Technische vraag firewall

Waar haal jij die informatie vandaan? Wat jij denkt dat kan en klopt ook, en zal vaak ook de gebruikte weg zijn.

overigens, het internet is meer dan alleen WWW

[ Voor 19% gewijzigd door paella op 10-01-2008 11:49 ]

Hoe ben je van plan de verschillende subnetten te bereiken via 1 nic?
Vlans bouwen op je netwerkkaart?

[ Voor 19% gewijzigd door arjants op 10-01-2008 11:51 ]

Veel firewalls hebben die 2 interfaces (interne netwerk en internet).
Die bekijken voor welke machine het pakketje is dat binnenkomt en besluit dan wat er mee moet gebeuren.

Tuurlijk kun je m.b.v. je router en een paar acl's hetzelfde bereiken. Het zit 'm ook in de performance. Een Cisco pix is bijvoorbeeld gebouwd om deze taken uit te voeren terwijl een router dit "ernaast" doet. Ofwel, de Asic (Application Specific Integrated Circuit) van een Pix voert deze handelingen een stuk sneller uit dan een router.

Voor elke service een subnet is geen goed principe. Vaak heb je servers die een heel rijtje services (ssh, ftp, http, https en wat dies meer zij) aanbieden en dan moet je op zo'n server allemaal virtuele netwerkinterfaces aanmaken. Dat maakt het gecompliceerder dan je zou willen.

Aan TS: Misschien moet je je tussendoor nog wat inlezen (over functie van een firewall in een typisch IPv4 netwerk met beperkt aantal publieke IP-nrs -> NAT, over IPv6 waarmee je wel het interne netwerk publiek zou kunnen adresseren). En kun je voor de discussie hier wat meer informatie geven over de (beoogde) firewall zelf, kan of moet deze alleen op pakketniveau filteren of doet deze meer? Speelt de firewall voor NAT/router of bridge? Of andersgezegd: kun je een voorbeeldje laten zien voor de netwerkopstelling?

Ik draai IPcop op een servertje met 3 nics.

Groene interface = LAN
Rode interface = Internet.
Oranje interface= DMZ

Van je LAN naar internet staat alles open en voor de DMZ maak je aparte pinholes aan voor elke toepassing.
Ook voor je DMZ naar je lan moet je dit doen, voor een FTP server geen probleem en een fileserver zet je natuurlijk niet in de DMZ.

Dit is erg veilig want mocht een server in de DMZ gehacked worden dan heeft deze nog maar beperte toegang tot je LAN.
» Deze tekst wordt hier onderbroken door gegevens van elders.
(* ===== verification/HvCallbacks.v ===== *)
(** * Specification of the callbacks of VMBus

    [hv_uio_channel_cb], [hv_uio_rescind], [hv_uio_new_channel] and
    [hv_uio_ring_mmap]. *)

From S2P Require Import Prelude Kernel UioTypes UioAttr UioDevice UioFile UioMmap HypervVmbus HvUio KLogic UioInv UioSpec UioOpen UioReg UioSystem ModuleSpec HvSpec.

Section callbacks.
Context `{HK : Kernel, HKok : !KernelOk, HU : Uapi, HUok : !UapiOk, HA : HvApi, HHk : !HvKernelOk}.
Set Default Proof Using "All".
Implicit Types (w : world hv_state) (σ : gmap Z nat) (F : gset Z).

(** The driver has bound [hv_dev] to the private data [p], whose device node is
    [idev]. *)
Record bound_to w (hv_dev p : Z) (i : uio_info) (x : uio_device) : Prop := BoundTo {
  bt_data : drvdata_of (w_hist w) !! hv_dev = Some p;
  bt_info : w_info w !! p = Some i;
  bt_idev : w_heap w !! i_uio_dev i = Some (HIdev x) }.

(** A store to a mapped control block keeps the invariant. *)
Lemma inv_store_chan w F σ a c0 x :
  core_inv w F σ -> hs_chan (w_drv w) !! a = Some c0 -> ch_inbound x <> None ->
  core_inv (set_drv (set_hs_chan <[a := x]>) w) F σ.
Proof.
  intros Hi Ha Hx. apply (inv_quiet w); [done|apply calm_quiet; [|by intros; wsimpl_goal]|].
  - apply calm_of_frame. apply frame_set_drv, core_frame_refl.
  - intros q n Hq. eapply (hv_ok_frame w); wsimpl_goal; try done; [|by apply (ci_drv _ _ _ Hi)].
    cbn. intros b c Hb. by eapply chan_insert.
Qed.

(** ** A host signal *)

Lemma wp_hv_uio_channel_cb w F σ ctx c p i x :
  core_inv w F σ -> hs_chan (w_drv w) !! ctx = Some c -> ch_inbound c <> None ->
  bound_to w (ch_device_obj c) p i x ->
  wp (hv_uio_channel_cb ctx) w (fun _ w' => core_inv w' F σ /\
    w_drv w' = set_hs_chan <[ctx := set_ch_inbound (Some 1) c]> (w_drv w) /\
    w_info w' = w_info w /\ w_priv w' = w_priv w /\
    w_heap w' = <[i_uio_dev i := HIdev (upd_event atomic_inc x)]> (w_heap w) /\
    map ev_call (w_hist w') =
      [KillFasync (i_uio_dev i) POLL_IN; WakeUpInterruptible (i_uio_dev i); VirtMb; StoreInterruptMask ctx 1;
       DevGetDrvdata (ch_device_obj c)] ++ map ev_call (w_hist w)).
Proof.
  intros Hi Hc Hm [Bd Bi Bx]. assert (exists m, ch_inbound c = Some m) as [m Em] by (destruct (ch_inbound c); [eauto|done]).
  unfold hv_uio_channel_cb, uio_event_notify. dsteps. rewrite drvdata_spec, Bd. cbn [default from_option]. unfold id. dsteps.
  split_and!; try by wsimpl_goal.
  match goal with |- core_inv (logged _ (logged _ (set_heap _ (logged _ (logged _ (set_drv _ ?W)))))) _ _ => set (w0 := W) end.
  assert (Hi0 : core_inv w0 F σ) by (apply (inv_quiet_drv w); [done|subst w0; quiet_tac|subst w0; by wsimpl_goal]).
  set (w1 := set_drv _ w0). assert (Hi1 : core_inv w1 F σ) by by eapply inv_store_chan.
  apply (inv_quiet_drv w1); [done| |subst w1; by wsimpl_goal].
  assert (w_heap w1 !! i_uio_dev i = Some (HIdev x)) by (subst w1 w0; by wsimpl_goal). clearbody w1. quiet_tac.
Qed.

(** Before [hv_set_drvdata] there is no private data to find. *)
Lemma channel_cb_unbound w ctx c :
  hs_chan (w_drv w) !! ctx = Some c -> ch_inbound c <> None ->
  drvdata_of (w_hist w) !! ch_device_obj c = None -> w_info w !! NULL = None ->
  hv_uio_channel_cb ctx w = None.
Proof.
  intros Hc Hm Hd Hn. assert (exists m, ch_inbound c = Some m) as [m Em] by (destruct (ch_inbound c); [eauto|done]).
  unfold hv_uio_channel_cb. apply bind_fault. dstep. apply bind_fault. kstep.
  rewrite drvdata_spec, Hd. cbn [default from_option]. apply bind_fault. dstep. apply bind_fault. dstep.
  unfold uio_event_notify. apply bind_fault_l. unfold load_info, get_some. wsimpl_goal. unfold NULL in Hn. by rewrite Hn.
Qed.

(** ** Rescind *)

(** Turning the interrupt of an info off. *)
Lemma inv_irq_off w F σ p i :
  core_inv w F σ -> w_info w !! p = Some i -> core_inv (set_info <[p := upd_irq 0 i]> w) F σ.
Proof.
  intros Hi Hp. pose proof Hi as [I1 I2 I3 I4 I5 I6 I7 I8 I9 I10 I11 I12].
  split; try done.
  - intros m q Hm. destruct (I4 m q Hm) as (d & j & E1 & E2 & E3 & E4 & E5 & E6). wsimpl_goal.
    destruct (decide (p = d_info d)) as [->|].
    + exists d, (upd_irq 0 i). wsimpl_goal. rewrite lookup_insert_eq. assert (j = i) as -> by congruence. by split_and!.
    + exists d, j. wsimpl_goal. by rewrite lookup_insert_ne.
  - intros q n Hq. destruct (I11 q n Hq) as (irq & h & pd & d & c & H1 & H2 & H3). wsimpl_goal.
    destruct (decide (p = q)) as [<-|].
    + exists 0, h, pd, d, c. wsimpl_goal. rewrite lookup_insert_eq. rewrite Hp in H1. cbn in *. split; [|split; [by left|done]].
      unfold drv_fields in *. cbn. congruence.
    + exists irq, h, pd, d, c. wsimpl_goal. by rewrite lookup_insert_ne.
Qed.

Lemma wp_hv_uio_rescind w F σ ch c p i x :
  core_inv w F σ -> hs_chan (w_drv w) !! ch = Some c -> bound_to w (ch_device_obj c) p i x ->
  wp (hv_uio_rescind ch) w (fun _ w' => core_inv w' F σ /\
    w_drv w' = w_drv w /\ w_info w' = <[p := upd_irq 0 i]> (w_info w) /\ w_priv w' = w_priv w /\
    w_heap w' = <[i_uio_dev i := HIdev (upd_event atomic_inc x)]> (w_heap w) /\
    map ev_call (w_hist w') =
      [VmbusDeviceUnregister (ch_device_obj c); KillFasync (i_uio_dev i) POLL_IN; WakeUpInterruptible (i_uio_dev i);
       DevGetDrvdata (ch_device_obj c)] ++ map ev_call (w_hist w)).
Proof.
  intros Hi Hc [Bd Bi Bx]. unfold hv_uio_rescind, uio_event_notify. dsteps.
  rewrite drvdata_spec, Bd. cbn [default from_option]. unfold id. dsteps.
  change (i_uio_dev (upd_irq 0 i)) with (i_uio_dev i).
  split_and!; try by wsimpl_goal.
  match goal with |- core_inv (logged _ (logged _ (logged _ (set_heap _ (set_info _ ?W))))) _ _ => set (w0 := W) end.
  assert (Hi0 : core_inv w0 F σ) by (apply (inv_quiet_drv w); [done|subst w0; quiet_tac|subst w0; by wsimpl_goal]).
  assert (Hi1 : core_inv (set_info <[p:=upd_irq 0 i]> w0) F σ) by (apply inv_irq_off; [done|subst w0; by wsimpl_goal]).
  set (w1 := set_info _ w0) in *. apply (inv_quiet_drv w1); [done| |subst w1; by wsimpl_goal].
  assert (w_heap w1 !! i_uio_dev i = Some (HIdev x)) by (subst w1 w0; by wsimpl_goal). clearbody w1. quiet_tac.
Qed.

(** ** A new sub-channel *)

Lemma wp_hv_uio_new_channel w F σ ch c pc :
  core_inv w F σ -> hs_chan (w_drv w) !! ch = Some c -> hs_chan (w_drv w) !! ch_primary_channel c = Some pc ->
  (forall q n pd d, σ !! q = Some n -> hs_pdata (w_drv w) !! q = Some pd ->
     hs_dev (w_drv w) !! pd_device pd = Some d -> hd_channel d <> ch) ->
  wp (hv_uio_new_channel ch) w (fun _ w' => core_inv w' F σ /\ core_frame w w' /\
    exists c', hs_chan (w_drv w') !! ch = Some c' /\
      ((kernel (w_hist w) (VmbusOpen ch SZ_2M SZ_2M) <> 0 /\ c' = c) \/
       (kernel (w_hist w) (VmbusOpen ch SZ_2M SZ_2M) = 0 /\
        exists r o h, let file := Ev (SysfsCreateBinFile ch) r o in
          (r = 0 /\ w_hist w' = file :: h /\ ch_inbound c' = Some 1) \/
          (r <> 0 /\ (exists r' o', w_hist w' = Ev (VmbusClose ch) r' o' :: file :: h) /\ ch_inbound c' = None)))).
Proof.
  intros Hi Hc Hpc Hun. unfold hv_uio_new_channel, vmbus_open. dsteps. unfold ring_mapped. cbn [fst snd].
  destruct (Z.eqb_spec (kernel (w_hist w) (VmbusOpen ch SZ_2M SZ_2M)) 0) as [E|E].
  2: { dsteps. rewrite (proj2 (Z.eqb_neq _ _) E). cbn [negb]. dsteps. assert (Hf : core_frame w (logged (VmbusOpen ch SZ_2M SZ_2M) w)) by frame_tac.
    split_and!; [apply (inv_quiet_drv w); [done|quiet_tac|by wsimpl_goal]|done|].
    exists c. wsimpl_goal. split; [done|]. by left. }
  destruct (open_maps _ _ _ _ E) as (m & l & Eo). rewrite Eo. cbn [head]. dsteps. rewrite E. cbn [Z.eqb negb]. dsteps.
  assert (Hfin : forall w', core_frame w w' -> hs_dev (w_drv w') = hs_dev (w_drv w) -> hs_pdata (w_drv w') = hs_pdata (w_drv w) ->
    (forall a, a <> ch -> hs_chan (w_drv w') !! a = hs_chan (w_drv w) !! a) -> core_inv w' F σ).
  { intros w' Hf E1 E2 E3. apply (inv_quiet w); [done|apply calm_quiet; [by apply calm_of_frame|intros; by apply frame_lock_depth]|].
    intros q n Hq. destruct (ci_drv _ _ _ Hi q n Hq) as (irq & h & pd & d & cc & H1 & H2 & H3 & H4 & H5 & H6).
    exists irq, h, pd, d, cc. rewrite (cf_info _ _ Hf), E1, E2, E3 by eauto. done. }
  match goal with |- wp (if negb (?r =? 0) then _ else _) _ _ => destruct (Z.eqb_spec r 0) as [Er|Er] end; cbn [negb].
  - dsteps. split_and!; [apply Hfin; [frame_tac|by wsimpl_goal|by wsimpl_goal|]|frame_tac|].
    { intros a Ha. wsimpl_goal. cbn. by rewrite !lookup_insert_ne. }
    eexists. wsimpl_goal. cbn. rewrite lookup_insert_eq. split; [done|]. right. split; [done|].
    rewrite hist_logged. do 3 eexists. left. split_and!; [exact Er|reflexivity|done].
  - unfold vmbus_close. dsteps. split_and!; [apply Hfin; [frame_tac|by wsimpl_goal|by wsimpl_goal|]|frame_tac|].
    { intros a Ha. wsimpl_goal. cbn. by rewrite !lookup_insert_ne. }
    eexists. wsimpl_goal. cbn. rewrite lookup_insert_eq. split; [done|]. right. split; [done|].
    do 3 eexists. right. split_and!; [exact Er|by do 2 eexists; rewrite !hist_logged|done].
Qed.

(** ** Mapping a ring *)

Lemma wp_hv_uio_ring_mmap w F σ ch c v :
  core_inv w F σ -> hs_chan (w_drv w) !! ch = Some c ->
  wp (hv_uio_ring_mmap ch v) w (fun r w' => core_inv w' F σ /\ w_drv w' = w_drv w /\
    match ch_state c with
    | CHANNEL_OPENED_STATE => exists h phys o,
        w_hist w' = Ev (VmIomapMemory (vma_id v) phys (u32 (Z.shiftl (ch_ringbuffer_pagecount c) PAGE_SHIFT))) r o :: h
    | _ => r = - ENODEV /\ forall e, e ∈ w_hist w' -> e ∈ w_hist w \/ ev_call e = PageAddress (ch_ringbuffer_page c)
    end).
Proof.
  intros Hi Hc. unfold hv_uio_ring_mmap. dsteps. destruct (ch_state c) eqn:E; cbn [negb]; dsteps.
  - split_and!; [apply (inv_quiet_drv w); [done|quiet_tac|by wsimpl_goal]|by wsimpl_goal|].
    eexists _, _, _. rewrite hist_logged. reflexivity.
  - split_and!; [apply (inv_quiet_drv w); [done|quiet_tac|by wsimpl_goal]|by wsimpl_goal|done|].
    intros e. rewrite hist_logged, elem_of_cons. intros [->|?]; [by right|by left].
Qed.
End callbacks.

(** ** The callbacks of the UIO core leave its memory alone *)

Section frames.
Context `{HK : Kernel, HU : Uapi, HA : HvApi}.
Set Default Proof Using "All".

#[local] Instance core_frame_preorder : PreOrder (@core_frame hv_state).
Proof. split; [intros w; apply core_frame_refl|intros w1 w2 w3; apply core_frame_trans]. Qed.

Lemma frame_load {A} (f : world hv_state -> option A) : keeps core_frame (get_some f).
Proof. apply keeps_get, _. Qed.

Lemma frame_store {A} (f : world hv_state -> option A) (g : A -> hv_state -> hv_state) :
  keeps core_frame (a ← get_some f; modify (set_drv (g a))).
Proof.
  intros w a w'. unfold get_some, modify, mbind, K_bind. destruct (f w); [|done]. intros [= _ <-].
  apply frame_set_drv, core_frame_refl.
Qed.

Lemma frame_do c : driver_call c = true -> keeps core_frame (do_ (D:=hv_state) c).
Proof. intros Hc w a w'. rewrite do_run. intros [= _ <-]. by apply frame_logged, core_frame_refl. Qed.
Lemma frame_call c : driver_call c = true -> keeps core_frame (call (D:=hv_state) c).
Proof. intros Hc w a w'. rewrite call_run. intros [= _ <-]. by apply frame_logged, core_frame_refl. Qed.
Lemma frame_call_out c : driver_call c = true -> keeps core_frame (call_out (D:=hv_state) c).
Proof.
  intros Hc w a w' Hr. refine (wp_run _ _ (fun _ w'' => core_frame w w'') _ _ _ Hr).
  apply wp_call_out. by apply frame_logged, core_frame_refl.
Qed.
Lemma frame_ret {A} (a : A) : keeps core_frame (mret (M:=K hv_state) a).
Proof. apply keeps_ret, _. Qed.
Lemma frame_bind {A B} (m : K hv_state A) (f : A -> K hv_state B) :
  keeps core_frame m -> (forall a, keeps core_frame (f a)) -> keeps core_frame (m ≫= f).
Proof. apply keeps_bind, _. Qed.

Ltac frame_keep :=
  repeat first
    [ apply frame_ret | apply frame_load | apply (frame_store (fun w => hs_pdata (w_drv w) !! _) (fun a => set_hs_pdata (insert _ (_ a))))
    | apply (frame_store (fun w => hs_chan (w_drv w) !! _) (fun a => set_hs_chan (insert _ (_ a))))
    | apply frame_do; reflexivity | apply frame_call; reflexivity | apply frame_call_out; reflexivity
    | apply frame_bind; [|intros] | case_match ].

#[export] Instance hv_uio_frame : UioDriverFrame hv_state.
Proof.
  split; intros; cbn [drv_open drv_release drv_irqcontrol drv_mmap drv_handler hv_uio_driver];
    try case_match; try (by intros w a w' [=]).
  - unfold hv_uio_open, vmbus_connect_ring, ring_mapped, store_interrupt_mask, mod_pdata, mod_chan. frame_keep.
  - unfold hv_uio_release, mod_pdata. frame_keep.
  - unfold hv_uio_irqcontrol, store_interrupt_mask, mod_chan. frame_keep.
Qed.
End frames.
arjants schreef op donderdag 10 januari 2008 @ 11:50:
Hoe ben je van plan de verschillende subnetten te bereiken via 1 nic?
Vlans bouwen op je netwerkkaart?

Dat kan, maar je kan het ook routeren. Dus dat je firewall niet je interne router is, maar een aparte router voor interne routeringen. En die stuurt als default gateway alles naar de firewall, waar je rules per subnet kan maken.